Pour plusieurs raisons. D’abord parce qu’il s’agit d’un but politique établi il y a cinquante ans, quand le président Truman a présenté en 1949 l’idée que l’on pourrait « développer » une société ou une économie comme une tâche historique. Le développement était d’abord une stratégie de l’Occident pour contenir le communisme. Mais il se fondait aussi sur l’idée que chaque pays parviendrait à rattraper les plus développés. En fait, le contraire s’est produit : loin de s’être refermé, le fossé entre Nord et Sud est devenu aujourd’hui si grand que personne ne peut plus même imaginer qu’il pourrait se refermer un jour.
Le nombre de personnes vivant dans la pauvreté est plus grand que jamais. Et la distance en termes relatifs par rapport au Nord n’a jamais été plus importante.
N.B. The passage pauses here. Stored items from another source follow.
(** * OneNote-to-Markdown exporter: a model of [onenote_export.py]

    The development embeds the exporter's functions ([sanitize_filename],
    [fetch_json], [download_file], [process_page_content] and the walker in
    [main]) as functions of Rocq and proves the properties its specification
    states about them.

    Python values are modelled as follows.
    - A [str] is a sequence of Unicode code points: [pystr := list N].
      Literals of the source are written [py "..."].
    - Code that performs input and output runs in a state and exception monad
      over a [world]: the local file system, the answers the remote service
      will give to the next requests, and the trace of what was done.
    - The libraries the script calls (requests, BeautifulSoup, markdownify,
      os, time) are modelled at their interface. *)

From stdpp Require Import gmap list strings.
From Stdlib Require Import ZArith NArith Lia.

Local Open Scope Z_scope.
Local Open Scope list_scope.

(** ** Python strings *)

Module PyStr.

Abbreviation pystr := (list N).

(** [py "abc"]: the Python literal ['abc'] (code points of its characters). *)
Definition py (s : string) : pystr :=
  map (fun a : Ascii.ascii => N.of_nat (Ascii.nat_of_ascii a))
      (String.list_ascii_of_string s).
Arguments py s%_string.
Le but du développement n’est pas que tous les humains soient au même niveau mais que chacun dispose de quoi se nourrir, se vêtir, élever ses enfants. Comment affirmer que le développement ne permettra pas de satisfaire ces besoins de base ?
Je ne suis pas d’accord. Dans les vingt premières années de l’histoire du développement, il était clair qu’il s’agissait d’atteindre le niveau de l’Europe ou des Etats-Unis. L’idée du développement, mise en avant par Truman et partagée par de nombreux leaders, comme Nerhu, était que ce qui avait pris une centaine d’années dans les pays riches pourrait se faire en quelques décennies pour les autres. Définir le développement en termes de besoins de base, comme vous le faites n’est apparu qu’ensuite, dans les années 70, quand il a fallu reconnaître que la pauvreté augmentait dans le monde.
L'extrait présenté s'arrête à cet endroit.